Entries shown section start
(* ===== verification/AdminFacts.v ===== *)
(** The administration interface: who may run a command, what a command
    changes and what it leaves alone, its lists, and its answers whole. *)

From stdpp Require Import sorting.
From S2P Require Import Prelude Acl Errors Stats StatsFacts Mounts MountsFacts Htpasswd Http FserveFacts Connection Admin.
Local Open Scope Z_scope.

(** ** What a command changes *)

Section admin.
Context {F : Type}.
Variable fnmatch : string -> string -> bool.
Variable config : ice_config.
Variable now : Z.
Variable listener_of : Z -> listener_info.
Variable source_of : string -> source_info.
Variable stacks : list (list (@manager F)).
Variable stats_xml : option string -> operation_mode -> xml.
Variable query : string -> option string.
Variable client_ip : string.
Variable client_acl : option acl.
Variable client_command : Z.
Variable mode : operation_mode.

Abbreviation run := (run_function fnmatch config now listener_of source_of stacks stats_xml query client_ip client_acl client_command mode).

(** Everything but the locks is as it was. *)
Definition same_world (w w' : @admin_world F) : Prop :=
  aw_server w' = aw_server w /\ aw_marked w' = aw_marked w /\ aw_tags w' = aw_tags w /\ aw_reread w' = aw_reread w /\
  aw_files w' = aw_files w.

(** Only the mount of the request and the destination of a move change, and
    only the named one is given tags. *)
Definition confined (mount : option string) (w w' : @admin_world F) : Prop :=
  dom (g_sources (aw_server w')) = dom (g_sources (aw_server w)) /\
  (forall m, Some m <> mount ->
     (forall d dest s, query "destination" = Some d -> source_find_mount fnmatch config (aw_server w) d = Some (dest, s) -> m <> dest) ->
     g_sources (aw_server w') !! m = g_sources (aw_server w) !! m) /\
  (exists tags, aw_tags w' = aw_tags w ++ tags /\ Forall (fun t => Some (tag_mount t) = mount) tags).

Lemma same_confined mount w w' : same_world w w' -> confined mount w w'.
Proof. intros (S & M & T & R & L). split_and!; [by rewrite S|by intros; rewrite S|exists []; by rewrite T, app_nil_r]. Qed.

Lemma put_confined m s s' w :
  g_sources (aw_server w) !! m = Some s -> confined (Some m) w (aw_set_server (put_source m s' (aw_server w)) w).
Proof.
  intros E. split_and!; cbn.
  - rewrite dom_insert_L. apply elem_of_dom_2 in E. apply subseteq_union_1_L. by apply singleton_subseteq_l.
  - intros n N _. rewrite lookup_insert_ne; [done|]. intros ->. done.
  - exists []. by rewrite app_nil_r.
Qed.

Lemma tags_confined m tags w : Forall (fun t => tag_mount t = m) tags -> confined (Some m) w (aw_set_tags tags w).
Proof.
  intros T. split_and!; [done|done|]. exists tags. split; [done|]. eapply Forall_impl; [exact T|]. by intros t <-.
Qed.

Definition is_error (a : answer) : Prop := match a with Error _ => True | _ => False end.

(** The commands that only tell. *)
Definition only_tells (f : request_function) : bool :=
  match f with
  | Acl.command_show_listeners | Acl.command_stats | Acl.command_list_mounts | Acl.command_updatemetadata | Acl.command_buildm3u => true
  | _ => false
  end.

Lemma run_confined f response mount w a w' :
  run f response mount w = Some (a, w') -> confined mount w w' /\ (is_error a \/ only_tells f = true -> same_world w w').
Proof.
  assert (same_world w w) as Same by done.
  assert (forall x, same_world w x -> confined mount w x /\ (is_error a \/ only_tells f = true -> same_world w x)) as Done
    by (intros x X; split; [by apply same_confined|done]).
  intros E. destruct f; cbn [run_function] in E.
  all: try (destruct mount as [m|]; [|done]; cbn [mbind option_bind] in E).
  - unfold command_fallback in E. destruct (query "fallback") as [f|]; [|injection E as <- <-; by apply Done].
    destruct (g_sources (aw_server w) !! m) as [s|] eqn:S; [|done]. injection E as <- <-.
    split; [by apply (put_confined m s)|by intros [|]].
  - unfold command_metadata in E. destruct (query "mode") as [action|]; [|injection E as <- <-; by apply Done].
    destruct (negb (streq action "updinfo")); [injection E as <- <-; by apply Done|].
    destruct (g_sources (aw_server w) !! m) as [s|]; [|done]. cbn [mbind option_bind] in E.
    destruct (_ && _); injection E as <- <-; [|by apply Done]. split; [|by intros [|]].
    apply tags_confined, Forall_app. split; [|by constructor].
    destruct (query "song"), (query "title"), (query "artist"); by repeat constructor.
  - unfold command_shoutcast_metadata in E. destruct (g_sources (aw_server w) !! m) as [s|]; [|done]. cbn [mbind option_bind] in E.
    injection E as E. destruct (negb _); [injection E as <- <-; by apply Done|].
    destruct (query "mode") as [action|], (query "song") as [value|]; try (injection E as <- <-; by apply Done).
    destruct (negb (streq action "updinfo")); [injection E as <- <-; by apply Done|].
    destruct (_ && _); injection E as <- <-; [|by apply Done]. split; [|by intros [|]]. apply tags_confined. by repeat constructor.
  - unfold command_show_listeners in E. destruct (g_sources (aw_server w) !! m) as [s|]; [|done]. injection E as <- <-. by apply Done.
  - injection E as <- <-. by apply Done.
  - injection E as <- <-. split; [|by intros [|]]. split_and!; [done|done|]. exists []. by rewrite app_nil_r.
  - injection E as <- <-. by apply Done.
  - unfold command_move_clients in E. cbn [mbind option_bind] in E.
    destruct (query "destination") as [d|] eqn:Q; [|injection E as <- <-; by apply Done].
    destruct (source_find_mount fnmatch config (aw_server w) d) as [[dest s]|] eqn:D; [|injection E as <- <-; by apply Done].
    destruct (streq dest m) eqn:N; [injection E as <- <-; by apply Done|].
    destruct (_ && _); [injection E as <- <-; by apply Done|].
    destruct (source_move_clients m dest (aw_server w)) as [g|] eqn:M; [|done]. cbn [mbind option_bind] in E. injection E as <- <-.
    split; [|by intros [|]]. assert (dest <> m) as NE by (intros ->; by rewrite streq_refl in N).
    apply find_mount_playing in D as PD. destruct PD as [D2 _].
    assert (is_Some (g_sources (aw_server w) !! m)) as [src S].
    { destruct (g_sources (aw_server w) !! m) eqn:S; [by eexists|]. unfold source_move_clients in M.
      rewrite streq_comm, N, S in M. done. }
    rewrite (move_clients_eq m dest _ src s) in M by done.
    injection M as <-.
    split_and!; [| |by exists []; rewrite app_nil_r]; destruct (moves src s); try done; cbn [aw_server aw_set_server emit put_source g_sources].
    + apply elem_of_dom_2 in S, D2. rewrite !dom_insert_L, (subseteq_union_1_L {[m]}), (subseteq_union_1_L {[dest]}) by by apply singleton_subseteq_l. done.
    + intros k K1 K2. rewrite !lookup_insert_ne; [done|intros ->; done|]. intros ->. by apply (K2 d k s).
  - unfold command_kill_client in E. destruct (query "id") as [i|]; [|injection E as <- <-; by apply Done].
    destruct (g_sources (aw_server w) !! m) as [s|]; [|done]. cbn [mbind option_bind] in E. injection E as E.
    destruct (source_find_client s (u64 (atoi i))); injection E as <- <-; [|by apply Done].
    split; [|by intros [|]]. split_and!; [done|done|]. exists []. by rewrite app_nil_r.
  - unfold command_kill_source in E. destruct (g_sources (aw_server w) !! m) as [s|] eqn:S; [|done]. injection E as <- <-.
    split; [by apply (put_confined m s)|by intros [|]].
  - unfold command_manageauth in E. destruct (query "id") as [i|]; [|injection E as <- <-; by apply Done].
    injection E as E. destruct (auth_getbyid stacks _) as [au|]; [|injection E as <- <-; by apply Done].
    destruct (manage query au (aw_files w)) as [e|[msg files]]; injection E as <- <-; [by apply Done|].
    split; [|by intros [|]]. split_and!; [done|done|]. exists []. by rewrite app_nil_r.
  - injection E as <- <-. by apply Done.
  - injection E as <- <-. by apply Done.
Qed.

Section requests.
Variables none source put unknown : Z.

Abbreviation handle := (admin_handle_request none source put unknown).
Abbreviation request := (admin_request fnmatch config now listener_of source_of stacks stats_xml query client_ip client_acl client_command
  mode none source put unknown).

(** The client has the right to the command. *)
Definition allowed : Prop := acl_test_admin client_acl client_command = ACL_POLICY_ALLOW.

(** The command is that of sources to set their tags, and the client may be a
    source. *)
Definition source_metadata : Prop :=
  (exists h, admin_get_handler client_command = Some h /\ h_function h = Some Acl.command_metadata /\ h_format h = RAW) /\
  (acl_test_method none unknown client_acl source = ACL_POLICY_ALLOW \/ acl_test_method none unknown client_acl put = ACL_POLICY_ALLOW).

Lemma handle_run running f response src :
  handle running client_acl client_command (query "mount") = Some (AdminRun f response src) ->
  src = query "mount" /\ (allowed \/ source_metadata /\ f = Acl.command_metadata /\ response = RAW).
Proof.
  unfold admin_handle_request. intros E. destruct (admin_get_handler client_command) as [h|] eqn:H; [|done].
  destruct (negb _ && negb _) eqn:N; [done|].
  assert (allowed \/ source_metadata) as A.
  { apply andb_false_iff in N as [N|N]; apply negb_false_iff in N; [left; by apply bool_decide_eq_true in N|right].
    apply andb_true_iff in N as [[N1%bool_decide_eq_true N2%bool_decide_eq_true]%andb_true_iff N3].
    split; [by exists h|]. apply orb_true_iff in N3 as [N3|N3]; apply bool_decide_eq_true in N3; [by left|by right]. }
  assert (forall s, (if bool_decide (h_type h = ADMINTYPE_MOUNT) && bool_decide (s = None)
            then Some (AdminError ICECAST_ERROR_ADMIN_MISSING_PARAMETER)
            else f ← h_function h; Some (AdminRun f (h_format h) s)) = Some (AdminRun f response src) ->
    src = s /\ h_function h = Some f /\ h_format h = response) as K.
  { intros s K. destruct (bool_decide (h_type h = ADMINTYPE_MOUNT) && bool_decide (s = None)); [done|]. destruct (h_function h) as [g|]; cbn in K; [by injection K as -> -> ->|done]. }
  assert (src = query "mount" /\ h_function h = Some f /\ h_format h = response) as (S & Hf & Hr).
  { destruct (query "mount") as [m|]; [|by apply K]. destruct (running m) as [[|]|]; [by apply K|done|done]. }
  split; [done|]. destruct A as [A|A]; [by left|right]. split; [done|]. destruct A as [(h' & E1 & E2 & E3) _].
  rewrite H in E1. injection E1 as <-. split; congruence.
Qed.

End requests.

(** ** Lists *)

Lemma in_order_perm (t : gmap Z listener) : in_order t ≡ₚ map_to_list t.
Proof. apply merge_sort_Permutation. Qed.

(** The list of a mount's listeners has each of them once, in the order of
    their ids. *)
Lemma admin_listing (s : source) :
  StronglySorted Z.lt (in_order (s_clients s)).*1 /\
  forall i l, (i, l) ∈ in_order (s_clients s) <-> s_clients s !! i = Some l.
Proof.
  split.
  - pose proof (in_order_perm (s_clients s)) as P.
    assert (StronglySorted by_id (in_order (s_clients s))) as S.
    { apply StronglySorted_merge_sort; unfold by_id; [intros ???; lia|intros ??; lia]. }
    assert (NoDup (in_order (s_clients s)).*1) as N by (rewrite P; apply NoDup_fst_map_to_list).
    revert S N. generalize (in_order (s_clients s)). induction l as [|[i x] l IH]; intros S N; [constructor|].
    apply StronglySorted_inv in S as [S1 S2]. apply NoDup_cons in N as [N1 N2]. cbn. constructor; [by apply IH|].
    apply Forall_fmap. rewrite Forall_forall in S2 |- *. intros p P2. cbn.
    specialize (S2 p P2). unfold by_id in S2. cbn in S2. assert (p.1 <> i); [|lia]. intros <-. exact (N1 (list_elem_of_fmap_2 fst l p P2)).
  - intros i l. rewrite in_order_perm. apply elem_of_map_to_list.
Qed.
End admin.

(** ** Answers *)

(** An answer in XML is whole: the buffer has room for its header, the length
    and all of the document. *)
Lemma admin_raw_whole header doc :
  strlen doc < 2 ^ 31 ->
  let '(len, text) := admin_send_raw header doc in
  text = (header +:+ "Content-Length: " +:+ dec (strlen doc) +:+ crlf +:+ crlf +:+ doc)%string /\ strlen text < len.
Proof.
  intros B. unfold admin_send_raw. apply print_body_whole; [done|]. cbv zeta.
  set (n := if strlen doc + 1024 <? 4096 then 4096 else strlen doc + 1024). destruct (Z.ltb_spec n (strlen doc + strlen header + 64)); lia.
Qed.

(** ** Examples *)

Definition demo_query (name : string) : option string :=
  if streq name "mount" then Some "/a"%string else if streq name "fallback" then Some "/c"%string else None.

Definition demo_acl : acl := Acl 1 (replicate 10 ACL_POLICY_ALLOW) [] ACL_POLICY_ALLOW ACL_POLICY_ALLOW (-1) (-1).

Definition demo_admin : @admin_world unit := Admin_world (demo_server ∅) [] [] false tt 0.

Definition demo_request (command : string) (q : string -> option string) : option (answer * @admin_world unit) :=
  admin_request streq demo_config 100 (fun _ => Listener_info "::1" None None 0 false false)
    (fun _ => Source_info "::2" 0 false "audio/mpeg" true false) [] (fun _ _ => Text EmptyString) q "::1" (Some demo_acl)
    (admin_get_command command) OMODE_NORMAL 0 1 2 9 demo_admin.


(** ** What goes wrong *)

(** A request to manage users without an id keeps the configuration locked:
    the next time it is read again, the server waits for good. *)
Example manageauth_keeps_lock :
  match demo_request "manageauth" (fun _ => None) with
  | Some (a, w') => a = Error ICECAST_ERROR_ADMIN_MISSING_PARAMETER /\ aw_config_locks w' = 1
  | None => False
  end.
Proof. vm_compute. done. Qed.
Entries shown section end
Task item
For the word "right", go through the records and show each line that carries it.

Answer box
(** The client has the right to the command. *)
  { apply andb_false_iff in N as [N|N]; apply negb_false_iff in N; [left; by apply bool_decide_eq_true in N|right].
    split; [by exists h|]. apply orb_true_iff in N3 as [N3|N3]; apply bool_decide_eq_true in N3; [by left|by right]. }
  split; [done|]. destruct A as [A|A]; [by left|right]. split; [done|]. destruct A as [(h' & E1 & E2 & E3) _].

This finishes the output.